North America’s hibernating black bears
Sometimes there’s nothing better than having a good old lie in. We all have our lazy days, but black bears take it to another level.
The big bears spend the entire winter season dormant in their dens, feeding on body fat they have built up throughout the summer. Now, that’s quite a lie in! As a result, they can be 30% lighter when they emerge from their dens in spring.
Despite their name, black bears aren’t wholly black. They can also be brown, cinnamon, gray and on very rare occasions, white. They mostly feed on vegetation like berries and grasses, but also fish and mammal carcasses. Bears are attracted to human rubbish and a variety of foods, including honey from beehives. This can lead to them frequently going back to the same place and, as a consequence, be killed.
Fireflies light up due to a chemical reaction in their abdomens. As air rushes into a firefly’s abdomen, it reacts with an organic compound called ‘luciferin’ and gives off a glow. Fireflies can regulate the airflow into their abdomen to create a flash code. There are over 150 different species of firefly in North America, and each has its own characteristic flash code.
Male fireflies use their glow to attract females and, in some areas at certain times, fireflies can flash in sync. This can result in thousands of little flashes in one place, creating a dazzling light display.
Life of a prairie
You may think a prairie dog is, as its name suggests… a dog, but you would be wrong. Prairie dogs are actually rodents of the squirrel family.
To the human ear, the squeaky calls of a prairie dog sounds simple and repetitive, but these intelligent rodents may have the second-most advanced language behind humans. Scientists think they can communicate with incredible detail, not only alerting others of danger but also describing nearby predators. For example, a single bark may be attuned to say “tall, skinny coyote in distance, moving rapidly towards colony".

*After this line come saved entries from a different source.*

Lemma C4_identifier_column_only_witness :
  run "wrong.csv" Sample.only_id (Sample.sidebar_with 0 0 0 0 0 0 None None None) =
    (Stopped,
     mkSession Sample.only_id
       [warning_box "No Columns found in the file";
        warning_box "Please upload a valid file, or choose a different separator"]) ∧
  (("id" ∉ columns Sample.sales) ∧
   ("id" ∉ continuous_columns Sample.sales) ∧
   ("id" ∉ valid_discrete_columns MAX_DISCRETE_ELEMENTS Sample.sales) ∧
   ("id" ∉ valid_facet_columns MAX_DISCRETE_ELEMENTS FACET_LIMIT Sample.sales)).
Proof.
  split.
  - apply (C4_identifier_column_only "wrong.csv" Sample.only_id). reflexivity.
  - apply (C4_identifier_column_only "sales.csv" Sample.sales
             (Sample.sidebar_with 0 0 0 0 0 0 None None None));
      [by_eval | reflexivity].
Defined.

End run_claims.

(** ** The synthetic size column *)

Section size_claims.
Import Classifier.





End size_claims.

(** ** Hover data and ranges *)

Section hover_claims.
Import Classifier.

(** What lines 107 to 123 collect: every chosen column, the size column
    unless it goes by the name of the synthetic one. *)
Lemma default_columns_spec (color size x y z symbol fc fr : name) (c : string) :
  c ∈ default_columns color size x y z symbol fc fr ↔
  color = Some c ∨ (size = Some c ∧ c ≠ "dummy_size_axis") ∨ x = Some c ∨ y = Some c ∨
  z = Some c ∨ symbol = Some c ∨ fc = Some c ∨ fr = Some c.
Proof.
  unfold default_columns.
  assert (Hopt : ∀ n : name, c ∈ option_list n ↔ n = Some c).
  { intros [d|]; simpl.
    - rewrite list_elem_of_singleton. naive_solver.
    - split; [intros H; inversion H | done]. }
  assert (Hsize : c ∈ (if negb (is_None size) && negb (bool_decide (size = Some "dummy_size_axis"))
                       then option_list size else []) ↔ size = Some c ∧ c ≠ "dummy_size_axis").
  { destruct size as [d|]; simpl.
    - destruct (bool_decide_reflect (Some d = Some "dummy_size_axis")) as [E|E]; simpl.
      + injection E as ->. split; [intros H; inversion H | naive_solver].
      + rewrite list_elem_of_singleton. naive_solver.
    - split; [intros H; inversion H | naive_solver]. }
  rewrite !elem_of_app, !Hopt, Hsize. tauto.
Qed.

(** C7, at the input where it fails. The file brings a numeric column called
    [dummy_size_axis] and the user picks it as the size axis (with [a] and [b]
    as x and y): the sidebar writes no synthetic column, the size axis is the
    column of the file, and the default hover data are [a] and [b] only. *)
Theorem C7_real_size_axis_left_out :
  let ui := Sample.sidebar_with 0 2 3 0 0 1 None None None in
  st.selectbox (none_or (continuous_columns Sample.colliding)) (size_axis_index ui)
    = Some "dummy_size_axis" ∧
  ∃ v, sidebar "colliding.csv" ui (mkSession Sample.colliding [])
         = (Done v, mkSession Sample.colliding []) ∧
       size_axis v = Some "dummy_size_axis" ∧
       hover_data v = ["a"; "b"].
Proof.
  intros ui. split; [reflexivity|].
  eexists. split; [vm_compute; reflexivity|]. split; reflexivity.
Qed.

Prairie dogs live in tight-knit family groups called coteries, and have well-organised homes. These coteries live in underground burrows with designated areas for nurseries, sleeping and toilets. The burrows are designed so air flows through, providing ventilation, and every exit has a listening post. When prairie dogs come and go around the burrow, they will usually touch noses and lock their teeth with one another to determine if they are members of the same family.